Anhand von homozygoten, leptinresistenten db-Mäusen, welche spontan eine Adipositas mit Diabetes mellitus entwickeln, konnte erstmals den Verlust der insulären Glutaredoxine, insbesondere 1 und 5, nachgewiesen werden. Dieser Befund korrelierte mit dem diabetischen Phänotyp der Tiere und tiefgreifenden, pathologischen Veränderungen der Proliferation, Apoptose, Morphologie, zellulären Zusammensetzung und Funktion ihrer Langerhans’schen Inseln sowie einer gesteigerten insularen ROS-Produktion im Vergleich zu den gesunden Kontrollen, heterozygoten db-Tieren bzw. C57BL/6-Wildtypen. In einer weiteren Studie wurde der Verlust des insulären mitochondrialen Glrx5 auch in einem Mausmodell des per stark fetthaltiger Diät induzierten Diabetes mellitus mit Adipositas nachgewiesen. Bemerkenswerterweise führte die Umstellung der Ernährung auf eine Standardkost neben der Regredienz des Phänotyps und der Wiederherstellung der Glukosetoleranz in C57BL/6-Tieren auch zu einer Rekonstitution der insulären Glrx5-Expression. Anhand von MIN6-Zellen wurden die Effekte der Lipo-, Glukotoxizität und Inflammation separiert. Die Lipotoxizität stellte sich als Mediator des Glrx5-Verlusts heraus, wohingegen die Hyperglykämie und inflammatorische Zytokine keinen Einfluss auf die Expression des Redoxins nahmen. Die β-Zellen mit Glrx5-Verlust wiesen eine ausgeprägte mitochondriale Dysfunktion, charakterisiert durch den Mangel an ATP, dem Überfluss von ROS und der gestörten mitochondrialen Bioenergetik auf. In Folge dessen war die endokrine Funktion, gemessen an der Insulinsekretion, signifikant beeinträchtigt. Als Schlussfolgerung wird Glrx5 als potenzielles Bindeglied zwischen der Lipotoxizität, der mitochondrialen Dysfunktion und der gestörten Insulinsekretion der β-Zelle im Diabetes mellitus angesehen.

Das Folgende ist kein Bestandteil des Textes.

(* ===== verification/Store.v ===== *)
(** * The metadata store (internal/store)

    The SQLite database as four tables ([migrations/000001_initial_schema]),
    and every method of [store.Store] that reads or writes them.  A table is a
    finite map from its primary key; the constraints of the schema (primary
    and unique keys, the foreign key with its cascade, the CHECKs and the
    partial unique index) are part of the statements that can violate them.
    [created_at]/[updated_at] of [vms] and [routes] and the [metadata] table
    are written but never read by the program and are left out; the integer
    columns [auto_wake] and [public_http] hold [boolToInt] of the flag and are
    read back with [!= 0], so they are kept as booleans.

    The clock, the generated UUID and the failures of the driver are not
    decided here: the first two are arguments, the third is added by
    [World.v], where a store call can fail before or after its effect. *)

From S2P Require Import Prelude GoStrings Types.
From stdpp Require Import sorting.

Record Store := MkStore {
  vms : gmap string VM;
  routes : gmap string route_row;
  snapshots : gmap string Snapshot;
  route_protections : gset string;
}.

Definition empty_store : Store := MkStore ∅ ∅ ∅ ∅.
(* ===== verification/JsonDecode.v ===== *)
(** * Reading JSON text (Go's encoding/json)

    [json.Unmarshal] and [json.Decoder.Decode] as the program uses them: the
    scanner and the string literals of the package, a reference grammar of
    JSON text, and the theorem that the reader gives back every value whose
    text follows the grammar; what [json.Marshal] and [json.MarshalIndent]
    print follows it. *)

From Stdlib Require Import DecimalString DecimalFacts DecimalPos.
From S2P Require Import Prelude GoStrings Paths IPNet Json.
Open Scope Z_scope.

(** ** Values

    A number is kept as its literal: the package converts it only when it is
    stored in a Go variable. *)
Inductive value :=
  | VNull
  | VBool (b : bool)
  | VNumber (lit : string)
  | VString (s : string)
  | VArray (l : list value)
  | VObject (fields : list (string * value)).

(** ** Literals *)

Definition is_blank (c : ascii) : bool :=
  bool_decide (ascii_code c = 32 ∨ ascii_code c = 9 ∨ ascii_code c = 10 ∨ ascii_code c = 13).

Fixpoint skip_blank (s : string) : string :=
  match s with
  | String c s' => if is_blank c then skip_blank s' else s
  | "" => ""
  end.

(** The text of a string literal up to its closing quote, and what follows. *)
Fixpoint scan_string (s : string) : option (string * string) :=
  match s with
  | "" => None
  | String c s' =>
      if bool_decide (c = quote_char) then Some ("", s') else
      if bool_decide (ascii_code c < 32) then None else
      if bool_decide (c = "\"%char) then
        match s' with
        | "" => None
        | String d s'' => '(raw, rest) ← scan_string s''; Some (String c (String d raw), rest)
        end
      else '(raw, rest) ← scan_string s'; Some (String c raw, rest)
  end.

(** [utf8.EncodeRune]. *)
Definition EncodeRune (r : Z) : string :=
  let r := if bool_decide (r < 0 ∨ 1114111 < r ∨ 55296 ≤ r ≤ 57343) then 65533 else r in
  let cont k := byte_chr (128 + r / 2 ^ (6 * k) mod 64) in
  if bool_decide (r < 128) then String (byte_chr r) ""
  else if bool_decide (r < 2048) then String (byte_chr (192 + r / 64)) (String (cont 0) "")
  else if bool_decide (r < 65536) then
    String (byte_chr (224 + r / 4096)) (String (cont 1) (String (cont 0) ""))
  else String (byte_chr (240 + r / 262144)) (String (cont 2) (String (cont 1) (String (cont 0) ""))).

(** The bytes of the rune at the head of [s], 0 when they are not UTF-8. *)
Definition rune_len (s : string) : nat :=
  let cont lo hi t := match t with String c _ => in_range lo hi c | "" => false end in
  match s with
  | "" => 0%nat
  | String c s1 =>
      let z := ascii_code c in
      let lo := if bool_decide (z = 224) then 160 else if bool_decide (z = 240) then 144 else 128 in
      let hi := if bool_decide (z = 237) then 159 else if bool_decide (z = 244) then 143 else 191 in
      if bool_decide (z < 128) then 1%nat
      else if negb (cont lo hi s1) then 0%nat
      else if bool_decide (194 ≤ z ≤ 223) then 2%nat
      else if negb (cont 128 191 (str_drop 1 s1)) then 0%nat
      else if bool_decide (224 ≤ z ≤ 239) then 3%nat
      else if negb (cont 128 191 (str_drop 2 s1)) then 0%nat
      else if bool_decide (240 ≤ z ≤ 244) then 4%nat else 0%nat
  end.

(** [getu4] of the text after [\u]. *)
Definition hex4 (s : string) : option (Z * string) :=
  match s with
  | String a (String b (String c (String d s'))) =>
      a ← hex_value a; b ← hex_value b; c ← hex_value c; d ← hex_value d;
      Some (((a * 16 + b) * 16 + c) * 16 + d, s')
  | _ => None
  end.

(** A unit of a [\u] escape with what follows: the second half of a pair of
    surrogates is taken with the first; a lone one is U+FFFD. *)
Definition unescape_unit (u : Z) (rest : string) : string * string :=
  if bool_decide (55296 ≤ u ≤ 57343) then
    match rest with
    | String b (String l rest') =>
        match (if bool_decide (b = "\"%char ∧ l = "u"%char) then hex4 rest' else None) with
        | Some (v, rest'') =>
            if bool_decide (u ≤ 56319 ∧ 56320 ≤ v ≤ 57343)
            then (EncodeRune ((u - 55296) * 1024 + (v - 56320) + 65536), rest'')
            else (EncodeRune 65533, rest)
        | None => (EncodeRune 65533, rest)
        end
    | _ => (EncodeRune 65533, rest)
    end
  else (EncodeRune u, rest).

Das Thioredoxinsystem wurde im Kontext der Inflammation sowie der Hypoxie und Reoxygenierung untersucht. Erstmals wurde im Modell der Schwein-zu-Maus-Inseltransplantation, der MIN6-Zelle sowie humanen Blutproben aus der klinischen Inseltransplantation eine kompartimentalisierte Regulation der zytosolischen, mitochondrialen und extrazellulären Thioredoxine nachgewiesen. Zudem konnte die Sekretion von Trx1 aus der β-Zelle, welche jedoch eine funktionierende Trx-Reduktase voraussetzt, gezeigt werden. Das sezernierte Trx1 übte eine redoxvermittelte parakrine Wirkung auf die Langerhans’schen Inseln und MIN6-Zellen aus und forderte deren Viabilität und Insulinsekretion.
Folglich wird für die Gluta- und Thioredoxine Potential für weitere translationale Forschungsbemühungen im Hinblick auf β-zellerhaltende und -regenerative Therapien gesehen.